Phrase-Grounding-Aware Supervised Fine-Tuning for Chart Recognition via Side-Masked Attention
Abstract
Recent advances in chart recognition have been driven by the supervised fine-tuning (SFT) of vision-language models (VLMs), which unify multiple related tasks, and by diversifying training corpora. In parallel, research on leveraging large language models (LLMs) for object detection has shown that jointly training phrase grounding alongside SFT enhances a model’s generative capabilities.Inspired by this, we hypothesize that chart recognition can also benefit from phrase grounding, which aligns textual phrases with chart regions—a setting that remains underexplored due to the lack of corresponding datasets.In this work, we introduce a phrase-grounding-aware SFT via a Side-Masked Attention Module (SMAM), which is inserted into each transformer layer of the LLM. SMAM performs masked attention within the annotated region—aligned with the corresponding phrase—to produce an additional logit.

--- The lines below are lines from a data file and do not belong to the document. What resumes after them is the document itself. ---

Definition next_table (pte : Z) : Z := uint64 (pte_ppn pte * 4096).

(** [leaf_at mem vm vaddr n table i a pte]: from a table of level [n - 1] the
    virtual address leads to the leaf entry [pte] of level [i] at address [a]. *)
Inductive leaf_at (mem : Z -> Z) (vm : vm_info) (vaddr : Z) : nat -> Z -> nat -> Z -> Z -> Prop :=
  | leaf_here i table pte :
      pte = mem (entry_address vm table vaddr i) -> pte_valid pte -> pte_leaf pte ->
      leaf_at mem vm vaddr (S i) table i (entry_address vm table vaddr i) pte
  | leaf_below i table pte j a leaf :
      pte = mem (entry_address vm table vaddr i) -> pte_valid pte -> ~ pte_leaf pte ->
      leaf_at mem vm vaddr i (next_table pte) j a leaf ->
      leaf_at mem vm vaddr (S i) table j a leaf.

Definition permits (pte : Z) (type : MemoryAccessType) (s_mode sum mxr : bool) : Prop :=
  match type with
  | FETCH => flag_X pte = true
  | LOAD => flag_R pte = true \/ mxr = true /\ flag_X pte = true
  | STORE => flag_W pte = true
  end /\
  (if flag_U pte then s_mode = true -> sum = true /\ type <> FETCH else s_mode = true).

(** A superpage starts at a multiple of its size. *)
Definition aligned_page (vm : vm_info) (pte : Z) (i : nat) : Prop :=
  pte_ppn pte mod 2 ^ (Z.of_nat i * idxbits vm) = 0.

Definition recorded (pte : Z) (type : MemoryAccessType) : Prop :=
  flag_A pte = true /\ (type = STORE -> flag_D pte = true).

Definition physical_address (vm : vm_info) (pte vaddr : Z) (i : nat) : Z :=
  uint64 ((pte_ppn pte + vaddr / 4096 mod 2 ^ (Z.of_nat i * idxbits vm)) * 4096) + vaddr mod 4096.

(** The bits of the virtual address above the translated ones are equal. *)
Definition top_bit (vm : vm_info) : Z := idxbits vm * levels vm + 11.
Definition canonical (xlen : Z) (vm : vm_info) (vaddr : Z) : Prop :=
  forall k, top_bit vm <= k < xlen -> Z.testbit vaddr k = Z.testbit vaddr (top_bit vm).

Record vm_info_ok (xlen : Z) (vm : vm_info) : Prop := {
  vm_levels : 0 < levels vm;
  vm_idxbits : 0 < idxbits vm <= 31;
  vm_ptesize : ptesize vm = 4 \/ ptesize vm = 8;
  vm_ptbase : is_uint 64 (ptbase vm) /\ ptbase vm mod 4096 = 0;
  vm_top : top_bit vm < xlen;
  vm_shift : xlen - top_bit vm < 64;
  vm_xlen : xlen <= 64;
  vm_below : levels vm * idxbits vm <= 63
}.

(** Accesses through the page tables to a virtual address: the leaf, and what
    is required of it. *)
Record access (xlen : Z) (mem : Z -> Z) (vm : vm_info) (type : MemoryAccessType)
    (s_mode sum mxr soft_AD : bool) (vaddr : Z) (i : nat) (a pte : Z) : Prop := {
  access_canonical : canonical xlen vm vaddr;
  access_leaf : leaf_at mem vm vaddr (Z.to_nat (levels vm)) (ptbase vm) i a pte;
  access_permits : permits pte type s_mode sum mxr;
  access_aligned : aligned_page vm pte i;
  access_recorded : soft_AD = true -> recorded pte type
}.

(** ** Flags and addresses of the code *)

Lemma land_bit (x k : Z) : 0 <= k -> nonzero (x .& (1 .<< k)) = Z.testbit x k.
Proof.
  intros Hk. rewrite Z.shiftl_mul_pow2, Z.mul_1_l by lia. unfold nonzero.
  destruct (Z.testbit x k) eqn:Hb.
  - destruct (Z.eqb_spec (x .& 2 ^ k) 0) as [E|]; [| done].
    assert (Ht : Z.testbit (x .& 2 ^ k) k = true).
    { by rewrite Z.land_spec, Hb, Z.pow2_bits_eqb, Z.eqb_refl by lia. }
    by rewrite E, Z.bits_0 in Ht.
  - assert (x .& 2 ^ k = 0) as ->; [| done].
    apply Z.bits_inj'. intros j ?. rewrite Z.land_spec, Z.pow2_bits_eqb, Z.bits_0 by lia.
    destruct (Z.eqb_spec k j) as [<-|]; [by rewrite Hb | apply andb_false_r].
Qed.

Lemma pte_flags (pte : Z) :
  pte_V_bit pte = flag_V pte /\ pte_R_bit pte = flag_R pte /\ pte_W_bit pte = flag_W pte /\
  pte_X_bit pte = flag_X pte /\ pte_U_bit pte = flag_U pte /\ pte_A_bit pte = flag_A pte /\
  pte_D_bit pte = flag_D pte.
Proof.
  unfold pte_V_bit, pte_R_bit, pte_W_bit, pte_X_bit, pte_U_bit, pte_A_bit, pte_D_bit,
    PTE_V, PTE_R, PTE_W, PTE_X, PTE_U, PTE_A, PTE_D.
  rewrite !land_bit by lia. split; [| done]. apply (land_bit pte 0). lia.
Qed.

Lemma ad_bits_recorded (pte : Z) (type : MemoryAccessType) :
  (pte .& ad_bits type =? ad_bits type) = true <-> recorded pte type.
Proof.
  unfold ad_bits, recorded, flag_A, flag_D. rewrite Z.eqb_eq.
  assert (Hbits : forall ad, 0 <= ad -> (pte .& ad = ad <->
            forall k, 0 <= k -> Z.testbit ad k = true -> Z.testbit pte k = true)).
  { intros ad _. split.
    - intros Ha k Hk Hb. rewrite <- Ha, Z.land_spec in Hb. by apply andb_true_iff in Hb as [? _].
    - intros Ha. apply Z.bits_inj'. intros k Hk. rewrite Z.land_spec.
      destruct (Z.testbit ad k) eqn:Hb; [by rewrite (Ha k) | apply andb_false_r]. }
  destruct (decide (type = STORE)) as [->|Ht].
  - change (PTE_A .| (b2z (bool_decide (STORE = STORE)) * PTE_D)) with 192.
    rewrite Hbits by lia. split.
    + intros Ha. split; [apply Ha; (lia || done) | intros _; apply Ha; (lia || done)].
    + intros [HA HD] k Hk Hb. specialize (HD eq_refl).
      destruct (decide (k = 6)) as [->|]; [done |]. destruct (decide (k = 7)) as [->|]; [done |].
      destruct (decide (k < 8)).
      * assert (Hk' : k = 0 \/ k = 1 \/ k = 2 \/ k = 3 \/ k = 4 \/ k = 5) by lia.
        repeat (destruct Hk' as [->|Hk']; [done |]). by subst.
      * rewrite Z.bits_above_log2 in Hb; [done | lia | simpl; lia].
  - assert (b2z (bool_decide (type = STORE)) = 0) as -> by (by rewrite bool_decide_false).
    rewrite Z.mul_0_l, Z.lor_0_r. unfold PTE_A. change (1 .<< 6) with 64. rewrite Hbits by lia. split.
    + intros Ha. split; [apply Ha; (lia || done) | done].
    + intros [HA _] k Hk Hb. destruct (decide (k = 6)) as [->|]; [done |].
      destruct (decide (k < 7)).
      * assert (Hk' : k = 0 \/ k = 1 \/ k = 2 \/ k = 3 \/ k = 4 \/ k = 5) by lia.
        repeat (destruct Hk' as [->|Hk']; [done |]). by subst.
      * rewrite Z.bits_above_log2 in Hb; [done | lia | simpl; lia].
Qed.

Lemma ones_mask (p : Z) : 0 <= p < 64 -> uint64 (1 .<< p) - 1 = Z.ones p.
Proof.
  intros. rewrite Z.ones_equiv, Z.shiftl_mul_pow2, Z.mul_1_l by lia.
  unfold uint64. rewrite uint_id; [lia |]. unfold is_uint.
  pose proof (Z.pow_pos_nonneg 2 p ltac:(lia) ltac:(lia)).
  pose proof (Z.pow_lt_mono_r 2 p 64 ltac:(lia) ltac:(lia) ltac:(lia)). lia.
Qed.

We supervise this logit and use it as a reference to guide the LLM’s output prediction during fine-tuning, alongside the standard SFT objective. To enable this approach, we also develop an automated pipeline for generating phrase-to-region alignments, which augments existing datasets. Experiments show that our method effectively incorporates phrase grounding into chart recognition via VLM fine-tuning. Code and datasets will be released upon acceptance.